-- YOUR ASSIGNMENT --
Please transcribe exactly the lines from the one containing "Inductive error : Type" through the end of the records below, both included, and nothing else.

-- PROVIDED INFORMATION --
(** * iotex-core: staking handlers and the Merkle Patricia Tree front end

    A shallow embedding of
    - [action/protocol/staking/handlers.go]  (module [Staking]), and
    - [db/trie/merklepatriciatree/merklepatriciatree.go]
      (module [MerklePatriciaTree]),
    followed by the properties of the specification that concern them.

    Conventions.  [*big.Int] is [Z]; [uint64] is [N] (no arithmetic is done
    on it except the bucket counter, whose wrap-around is written out);
    [time.Time] is the number of nanoseconds since the Unix epoch, in [Z];
    [time.Duration] is an [int64] number of nanoseconds; byte slices are
    [list Byte.byte].  A Go function returning [(value, error)] and mutating
    the state manager it is given is a computation in the state-and-error
    monad [M]: the state is threaded through, also on the error path, exactly
    as the Go code leaves it behind. *)

From stdpp Require Import base numbers option list strings gmap fin_maps.

#[local] Open Scope Z_scope.

(** ** Bytes *)

Abbreviation bytes := (list Byte.byte).

#[global] Instance byte_eq_dec : EqDecision Byte.byte := Byte.byte_eq_dec.

#[global] Program Instance byte_countable : Countable Byte.byte :=
  inj_countable Byte.to_N Byte.of_N _.
Next Obligation. intros b. apply Byte.of_to_N. Qed.

(** The byte that is [n] modulo 256. *)
Definition byte_of_N (n : N) : Byte.byte :=
  default Byte.x00 (Byte.of_N (n `mod` 256)).

(** ** Errors and the state-and-error monad *)

(** The causes ([errors.Cause]) of the Go errors that occur.  Wrapping
    ([errors.Wrap]) only adds a message and is not modelled. *)
Inductive error : Type :=
  | ErrStateNotExist        (* state.ErrStateNotExist *)
  | ErrNotEnoughBalance     (* state.ErrNotEnoughBalance *)
  | ErrInvalidAmount        (* staking.ErrInvalidAmount *)
  | ErrInvalidOwner         (* staking.ErrInvalidOwner *)
  | ErrInvalidCanName       (* staking.ErrInvalidCanName *)
  | ErrCandidateConflict    (* a collision in the candidate center *)
  | ErrHitGasLimit          (* action.ErrHitGasLimit *)
  | ErrBucketOwnerMismatch  (* fmt.Errorf in fetchBucket *)
  | ErrSelfStakingBucket    (* errors.New in fetchBucket *)
  | ErrNotExist             (* trie.ErrNotExist *)
  | ErrInvalidTrie          (* trie.ErrInvalidTrie *)
  | ErrInvalidKeyLength     (* errors.Errorf in checkKeyType *)
  | ErrInvalidNodeType      (* errors.New in loadNode *)
  | ErrPanic (msg : string) (* a Go panic, among them a nil dereference *)
  | ErrOther (msg : string) (* any other failure of a collaborator *).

-- ANSWER BOX --
Inductive error : Type :=
  | ErrStateNotExist        (* state.ErrStateNotExist *)
  | ErrNotEnoughBalance     (* state.ErrNotEnoughBalance *)
  | ErrInvalidAmount        (* staking.ErrInvalidAmount *)
  | ErrInvalidOwner         (* staking.ErrInvalidOwner *)
  | ErrInvalidCanName       (* staking.ErrInvalidCanName *)
  | ErrCandidateConflict    (* a collision in the candidate center *)
  | ErrHitGasLimit          (* action.ErrHitGasLimit *)
  | ErrBucketOwnerMismatch  (* fmt.Errorf in fetchBucket *)
  | ErrSelfStakingBucket    (* errors.New in fetchBucket *)
  | ErrNotExist             (* trie.ErrNotExist *)
  | ErrInvalidTrie          (* trie.ErrInvalidTrie *)
  | ErrInvalidKeyLength     (* errors.Errorf in checkKeyType *)
  | ErrInvalidNodeType      (* errors.New in loadNode *)
  | ErrPanic (msg : string) (* a Go panic, among them a nil dereference *)
  | ErrOther (msg : string) (* any other failure of a collaborator *).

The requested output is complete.